一方的にそう告げて、その人は僕を手放した。
愛を誓い合う関係ではなかった。
将来を夢見る関係ではなかった。
それでも僕は、もし叶うならずっとそばにいたいと思っていたから。

泣いて、泣いて、泣いて。

枯れるほど泣いて、季節が2度移り変わってようやく、その人へと想いを断ち切れたんだ。

*****

「カワタさん!隣いいですか!?」

新入社員の男はそう言うと、返事も聞かぬまま僕の隣にドサッと腰を下ろしてきた。
まだ1/3ほど残っていたグラスにトクトクとビールが注がれる。

「俺、カワタさん目標にしてるんです!だから今日、カワタさんと話せるのめっちゃ楽しみだったんですよ」

「ええ…キミ、さっき別の人にも同じようなこと言ってなかった?」

「や!カワタさんはほんまに特別です!」

僕の少し意地悪な返しにもまったくものおじしない彼は、まだ入社して1ヶ月だというのに、すっかりこの会社に馴染んでいるらしい。
せっかく注いでくれたビールを拒絶するのは気が引けて、仕方なくグラスに口をつける。
その瞬間、6人掛けのテーブルが2つ離れた先からこちらを見てきた相手とバチン、と目が合った。
胸の中心にゴムボールが落ちて、跳ねるような感覚が走る。
とっさに目をそらしてみたけれど、ヒリヒリと痺れるような視線がずっと刺さっているような、そんな気がしていた。

*****

「カワタ、お前、ツツミと家近かったよな?」

歓迎会という名目の飲み会もそろそろお開きかという頃、スススと僕の脇にやってきた先輩がそう聞いてきた。

「近くといえば近くですけど…」

そう答えながら僕は、2つ離れたテーブルの端っこで突っ伏している、ツツミと呼ばれたその人を見る。
先輩はポンポン、と励ますように肩を叩いて言った。

「ツツミ連れて帰ったってくれる?アイツにしては珍しいぐらいにヘロヘロなってるねん」

嫌だ、なんて言えるはずもなく、僕は仕方なくの愛想笑いで了承を伝える。

「ええっ!?カワタさん帰るんすか!?2次会行きましょうよ!」

顔を真っ赤にして駄々をこねている後輩をかわして、僕はツツミのところへ移動した。

机に突っ伏していたツツミは、わずかに顔を動かすと片目でチラリと僕を見た。いや、睨んだというほうが正しいかもしれない。

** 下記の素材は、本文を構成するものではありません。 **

(** The media step never throws past its own [catch], leaves the tables
    alone, and uploads at most once. *)
Lemma process_media_frame (E : Collaborators) (media : option Media)
    (w : World) :
  let r := process_media E media w in
  (forall e, fst r <> Thrown e) /\
  clients (snd r) = clients w /\
  messages (snd r) = messages w /\
  uuids_used (snd r) = uuids_used w /\
  now (snd r) = now w /\
  pending (snd r) = pending w /\
  calls is_create (snd r) = calls is_create w /\
  (calls is_upload w <= calls is_upload (snd r) <= S (calls is_upload w))%nat /\
  (forall url, fst r = Next url -> sent (snd r) = sent w) /\
  (fst r = Returned -> exists e, sent (snd r) = Some (media_failure e)).
Proof.
  destruct media as [[b|url]|].
  - rewrite process_media_buffer.
    destruct (uploadToCloudinary E b); unfold calls; simpl;
      repeat split; try congruence; try lia; eauto.
  - destruct (truthy url) eqn:Hu.
    + rewrite (process_media_url E url w Hu).
      destruct (fetch E url) as [[[|] [bytes|e]]|e];
        [destruct (uploadToCloudinary E bytes)| | | |];
        unfold calls; simpl; repeat split; try congruence; try lia; eauto.
    + unfold process_media, media_truthy. rewrite Hu.
      unfold calls; simpl; repeat split; try congruence; try lia.
  - rewrite process_media_none.
    unfold calls; simpl; repeat split; try congruence; try lia.
Qed.


(** ** The paths of [sendBatchMessages] *)

Lemma run_upload_rejected (E : Collaborators) (req : BatchRequest)
    (w : World) (err : UploadError) :
  upload req = inl err ->
  run (sendBatchMessages E req) w = send_crashed (upload_error_message err) w.
Proof.
  intros Hup. unfold run, sendBatchMessages, try_catch, bind, await_upload.
  rewrite Hup. now destruct err.
Qed.

Lemma run_unauthorized (E : Collaborators) (req : BatchRequest) (w : World)
    (file : option MulterFile) :
  upload req = inr file ->
  authenticated (req_user req) = None ->
  run (sendBatchMessages E req) w = set_sent (refused 401 "Unauthorized") w.
Proof.
  intros Hup Hu. unfold run, sendBatchMessages, try_catch, bind, await_upload.
  rewrite Hup. simpl. now rewrite Hu.
Qed.

Lemma run_invalid (E : Collaborators) (req : BatchRequest) (w : World)
    (file : option MulterFile) (userId : jsstring) :
  upload req = inr file ->
  authenticated (req_user req) = Some userId ->
  invalid_input req = true ->
  run (sendBatchMessages E req) w =
  set_sent (refused 400 invalid_format)
    (emit (LoggerError invalid_format None) w).
Proof.
  intros Hup Hu Hin. unfold invalid_input in Hin.
  unfold run, sendBatchMessages, try_catch, bind, await_upload.
  rewrite Hup. simpl. rewrite Hu. cbv zeta. now rewrite Hin.
Qed.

「ツツミ、タクシー呼んだから帰ろう。飲みすぎやって、お前」

そう言って、ツツミの腕を軽く掴めば、僕の手を振り払うようにしてからツツミはドサッと肩に腕を乗せてきた。
僕と帰るつもりはあるらしい。

周囲の人間に手渡されたツツミの荷物を受け取って、肩に乗る重みを引きずりながら店を後にした。